Sclerotherapy is the "gold standard" and is preferred over laser for eliminating telangiectasiae and smaller varicose leg veins. A sclerosant medication is injected into the diseased vein so it hardens and eventually shrinks away. Recent evidence with foam sclerotherapy shows that the foam containing the irritating sclerosant quickly appears in the patient's heart and lungs, and then in some cases travels through a patent foramen ovale to the brain. This has led to concerns about the safety of sclerotherapy for telangiectasias.

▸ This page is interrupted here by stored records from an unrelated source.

Lemma supernode_law vk s u version b env mem :
  (sn_my_uuid s = u /\ sn_storable s) -> one_writer b u -> in_range 32 version ->
  key_ok (pe_draw env).1 -> key_ok (pe_draw env).2 -> pe_heap env = Some mem ->
  exists s' b' data dsize,
    ('(s, b, ret, _, t) ← supernode_store vk s version b env; Some (s, b, ret, t)) =
      Some (s', b', if failed (pe_reply env) then -1 else 0, [ocall_buffer_put u data dsize]) /\
    (if failed (pe_reply env) then
       exists flags, buffer_layer_lock_status b' u = Some flags /\ nexus_io_in_lock_mode flags = true
     else idle b' u) /\
    external_version data = u32 (version + 1) /\
    forall (flags : Z) ctx, exists s2,
      supernode_from_crypto_buf vk (mk_cbuf ctx (external_version data) 0 u (Some (ExtStore data)) None)
        = Some (Some s2) /\ sn_same s s2.
Proof.
  intros [<- Hs] Hw Hv Hk1 Hk2 Hh. destruct (supernode_codec s Hs) as (Hlen & s2 & Hparse & Hsame).
  unfold supernode_store. rewrite (wrap_small 32 version) by done.
  destruct (store_buffer_spec vk b (sn_my_uuid s) (serialize_supernode_header s) (supernode_buflen s)
              version env mem Hw Hv Hk1 Hk2)
    as (-> & c' & b' & data & m & -> & Hsd & Hev & Hlk); [by rewrite Hlen|done|done|]. cbn [mbind option_bind].
  exists (if failed (pe_reply env) then s else supernode_set_clean s), b', data, 0.
  split; [by destruct (failed (pe_reply env))|]. split; [done|]. split; [done|].
  intros flags ctx. unfold supernode_from_crypto_buf.
  destruct (get_sealed vk (sn_my_uuid s) _ _ data m
    (mk_cbuf ctx (external_version data) 0 (sn_my_uuid s) (Some (ExtStore data)) None) Hsd)
    as (c3 & ->); [done..|]. cbn [mbind option_bind]. eauto.
Qed.

(** A supernode is never created by the metadata layer: [obj_create] is not
    reached ([created_at_zero] is false and [nexus_metadata_create] refuses). *)
Definition supernode_object : MetadataObject nexus_supernode :=
  {| obj_ops := {| obj_type := NEXUS_SUPERNODE;
     obj_create := fun root u => supernode_create u root u u;
     obj_load := fun vk c _ => supernode_from_crypto_buf vk c;
     obj_store := fun vk s version b env =>
       '(s, b, ret, _, t) ← supernode_store vk s version b env; Some (s, b, ret, t) |};
     obj_ok := fun s u => sn_my_uuid s = u /\ sn_storable s; obj_same := sn_same;
     obj_law := supernode_law |}.
End instances.

(** ** A concrete object: [toy_file], modified, at version 4 *)
Definition toy_mv : mac_and_version := mk_macversion 3 nexus_mac_zeroize.

Lemma toy_mv_ok : macversion_ok toy_mv.
Proof. split; [by vm_compute|done]. Qed.

Definition toy_object : MetadataObject nexus_filenode :=
  filenode_object (H := toy_cipher) (H0 := toy_wrap) toy_mv toy_mv_ok 5.

Definition toy_metadata : nexus_metadata nexus_filenode :=
  metadata_set_dirty (nexus_metadata_from_object (uuid_const 7) toy_file NEXUS_FRDWR 4).

(** ** Properties *)
(** The store of a metadata object, for its clients. *)
Lemma metadata_store_spec {Obj} {MO : MetadataObject Obj}
    vk root (m : nexus_metadata Obj) b env mem :
  obj_ok (md_object m) (md_uuid m) -> one_writer b (md_uuid m) -> in_range 32 (md_version m) ->
  u32 (md_version m + 1) <> 0 -> key_ok (pe_draw env).1 -> key_ok (pe_draw env).2 -> pe_heap env = Some mem ->
  exists m' b' ret t, nexus_metadata_store vk m b env = Some (m', b', ret, t) /\
    if negb (md_is_dirty m) && (Z.land (md_flags m) NEXUS_FCREATE =? 0) then m' = m /\ b' = b /\ ret = 0 /\ t = []
    else if failed (pe_reply env) then
      ret = -1 /\ md_version m' = md_version m /\ md_is_dirty m' = md_is_dirty m /\
      is_invalid m' = true /\ is_locked m' = true
    else
      ret = 0 /\ md_version m' = u32 (md_version m + 1) /\ md_is_dirty m' = false /\ is_locked m' = false /\
      idle b' (md_uuid m) /\
      exists data dsize, t = [ocall_buffer_put (md_uuid m) data dsize] /\
        forall b2 flags ts, bcache_get b2 (md_uuid m) = None ->
          exists b3 m2, nexus_metadata_load vk root b2 (md_uuid m) flags (mk_getreply 0 (Some data) ts) =
              Some (b3, Some m2, [ocall_buffer_get (md_uuid m) (io_flags (Obj := Obj) flags)]) /\
            md_version m2 = md_version m' /\ obj_same (md_object m) (md_object m2).
Proof.
  intros Hok Hw Hv Hnz Hk1 Hk2 Hh. unfold nexus_metadata_store.
  destruct (negb (md_is_dirty m) && (Z.land (md_flags m) NEXUS_FCREATE =? 0)); [by eauto 10|].
  destruct (obj_law vk (md_object m) (md_uuid m) (md_version m) b env mem Hok Hw Hv Hk1 Hk2 Hh)
    as (o' & b' & data & dsize & -> & Hl & Hev & Hload).
  cbn [mbind option_bind]. destruct (failed (pe_reply env)); cbn [Z.eqb].
  - destruct Hl as (flags & -> & Hlm). do 4 eexists. split; [done|]. by split_and!.
  - do 4 eexists. split; [done|]. do 4 (split; [done|]). split; [done|].
    exists data, dsize. split; [done|]. intros b2 flags ts Hb2.
    destruct (read_object_loads vk root b2 (md_uuid m) flags data ts (md_object m) Hb2)
      as (b3 & o & Hr & Hs); [congruence|done|].
    unfold nexus_metadata_load. rewrite Hr. cbn [mbind option_bind option_map].
    do 2 eexists. split; [done|]. simpl. by split.
Qed.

In some cases stroke and transient ischemic attacks have occurred after sclerotherapy. Varicose veins and reticular veins are often treated before treating telangiectasia, although treatment of these larger veins in advance of sclerotherapy for telangiectasia may not guarantee better results. Varicose veins can be treated with foam sclerotherapy, endovenous laser treatment, radiofrequency ablation, or open surgery. The biggest risk, however, seems to occur with sclerotherapy, especially in terms of systemic risk of DVT, pulmonary embolism, and stroke.
Other issues which arise with the use of sclerotherapy to treat spider veins are staining, shadowing, telangiectatic matting, and ulceration. In addition, incompleteness of therapy is common, requiring multiple treatment sessions.

Telangiectasias on the face are often treated with a laser. Laser therapy uses a light beam that is pulsed onto the veins in order to seal them off, causing them to dissolve. These light-based treatments require adequate heating of the veins. These treatments can result in the destruction of sweat glands, and the risk increases with the number of treatments.